What did you do to me? - (compressed air releases) - (laughs) Maki just shot me in the robo plums.
Did you see that? - (shouts, laughs) - JAMES: Did I get her? - Ooh! - Yeah! (laughs) Look, everyone, this is what James May would do to a lady.
- (shouts) - Yes! Too easy.
Everyone Oh, two more hits from Maki.
Hit, in the head.
Time to go in for the kill.
- (thuds) - Oh! (groans) JAMES: Yes! Well, I'm advancing right up on the other robot.
This is ballsy stuff.
(laughing) Tom? The GoPro fall from the window thanks to James.
(muffled chatter) - JAMES: Loser.
- I am running away.
Run away from the beast.
I'm fairly confident I won that, 8-6.
And I've changed my mind about robots.
They're brilliant.
I might even get one.
(gong clangs) It's nice.
It's like a married couple after having a big fight.
- (both laugh) - We are back in the same car.
- But not speaking, yeah.
- Not speaking.
- Just looking ahead like that.
- Yeah.
You were awful.
You seem so, so sweet and so James May, I was expecting you would treat me like a lady and you act like a gentleman, like, from England.
Maybe it's because I'm a cabbage roll.
- (laughs) - Is that right? - Yes, it is, yeah.
- Cabbage roll? Hmm.
Soft on the outside, but then aggressive in inside.
- This is how James May is, everyone.
- (chuckles) - Did you see? - A cabbage roll.
That's-that's a bit of an insult in Japan.
- No, no, it's not insult.
- It's not an insult? Yeah, it's just the three different type of boys available in Japan.
So what are the three different types? One is called nikushoku-kei, meat eaters.
- Meat eaters.
- Yeah.
- Confident.
- Macho, then.
- A meat eater is macho.
- Macho, yeah, yeah, yeah.
Then there's another type called soshoku-kei.
- Soshoku-kei.
- Soshoku is a vegetable eaters.
- Okay.
Soshoku-kei.
-So they are more shy, uh, reserved.
Well, they don't ask girls out and that sort of thing.
Yeah, they are more kind of slim.
Um, then there is another type which is could be you Cabbage Roll.
Rollu cabbage in Japanese.
It's meat in the inside, so aggressive personality, coated - With cabbage.
(laughs) - with cabbage.
Layers of cabbage.
So when you see him for the first time, you all think, "Oh, he's such a nice gentleman, very soft-spoken, uh, kind, uh, yeah, a bit shy.
" But then once you are in his house, when he feels comfortable with his own skin, he will go (shouts) JAMES: No man in his prime likes to be called a grabby cabbage roll by a lady.

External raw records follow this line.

Lemma cells_plug_focus c l a k v r : (a, (k, v)) ∈ cells (plug c (T l a k v r)).
Proof.
  apply cells_plug_mono. simpl. rewrite elem_of_app, elem_of_cons. tauto.
Qed.

(** A node is in the tree with pair [(k, v)] exactly when it is listed. *)
Lemma cells_in_tree s t a k v :
  repz s [] t →
  (a, (k, v)) ∈ cells t
  ↔ in_tree s a ∧ ∃ n, mem s !! a = Some n ∧ key n = k ∧ value n = v.
Proof.
  intros H. split.
  - intros Hin. destruct (cells_zipper t a k v Hin) as (c & l & r & Hp).
    rewrite <- Hp in H. apply repz_unplug in H.
    split; [by eapply repz_in_tree|].
    destruct H as ((Hn & _) & _). eauto.
  - intros (Hin & n & Hn & <- & <-).
    destruct (in_tree_zipper s t a H Hin) as (c & l & k & v & r & Hz & <-).
    destruct Hz as ((Hn' & _) & _). rewrite Hn in Hn'. injection Hn' as ->.
    simpl. apply cells_plug_focus.
Qed.

(** Textbook insertion keeps every node holding another key. *)
Lemma tins_cells k v n t b kb vb :
  kb ≠ k → (b, (kb, vb)) ∈ cells t → (b, (kb, vb)) ∈ cells (tins k v n t).
Proof.
  intros Hne. induction t as [|l IHl a ka va r IHr]; simpl; [by intros ?%elem_of_nil|].
  rewrite elem_of_app, elem_of_cons. intros Hin. destruct (k =? ka) eqn:E.
  - apply Z.eqb_eq in E as ->. simpl. rewrite elem_of_app, elem_of_cons.
    destruct Hin as [?|[[= -> -> ->]|?]]; [tauto|done|tauto].
  - destruct (k <? ka); simpl; rewrite elem_of_app, elem_of_cons; tauto.
Qed.

Lemma in_tree_addrs s t b : repz s [] t → (in_tree s b ↔ b ∈ addrs t).
Proof.
  intros H. split.
  - intros Hin. destruct (in_tree_zipper s t b H Hin) as (c & l & k & v & r & _ & <-).
    rewrite <- cells_addrs.
    apply (list_elem_of_fmap_2' fst _ (b, (k, v))); [apply cells_plug_focus|done].
  - rewrite <- cells_addrs. intros Hin.
    apply list_elem_of_fmap_1 in Hin as ([b' [k v]] & -> & Hin).
    by apply (cells_in_tree s t b' k v H) in Hin as (Hin & _).
Qed.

So, like the conclusion to all couple's arguments, I leave Maki at the service station and drive off alone, into the wilderness.
You join me at a very spiritual moment.
I am at the foot of Mount Hagaro, a sacred mountain, or at least it is to the Yamabushi monks, wandering ascetics who have populated these forests since the seventh century.
And they practice a doctrine of Shugendo.
What that says is you leave your earthly cares and wares behind.
I did that as I walked onto the bridge.
And then you commune with nature, with the mountain in particular, to develop a sixth sense for the truth.
And that is exactly what I'm going to go and do now.
I'm going to meet Master Hoshino.
Basically, I'm going for a walk in the woods with a top monk.
This way.
Slowly, because it's slippy.
- (gong clangs) - (conch playing) (chimes clinking) Konnichiwa.
JAMES: 72-year old Master Hoshino is a 13th-generation Yamabushi priest, which means that his ancestors would've been leading pilgrimages on this mountain 350 years ago.
This is to make it more difficult to find my emaciated corpse in the snow.
How far is it? - Yup.
- Ay.
JAMES: Shugendo was a major spiritual movement in Japan from the 12th century until 1872 when it was banned as a superstitious religion by the Meiji government.
But nowadays, Shugendo is being re-embraced as an escape from hectic urban life.
It's very beautiful, it's just a bit slippery.
That bit is very slippery.
I'm trying to write a haiku.
Snow on the mountain, priest ascends the icy steps.
English man on ass.
That's very slippery.
(grunts) It is somewhat easier to achieve spiritual dignity when nature has gifted you a pair of spiky boots like Master Hoshino's.
It's too slippery, holy man.
(grunts) (blowing conch) Oh James, mountaintop.
Okay? - Excellent.
Thank you.
-Hai.
Hai, hai.
(chuckles) As a reward, may I blow your conch? Ay.
All right.
I've never done this.
Okay.
(blowing conch weakly) (conch blowing steadily) Okay.
Oh (blowing stops) - That feels quite good.
- Oh.
This is excellent.
JAMES: Blowing the horn had given me a raging thirst, and I felt I'd earned a drink.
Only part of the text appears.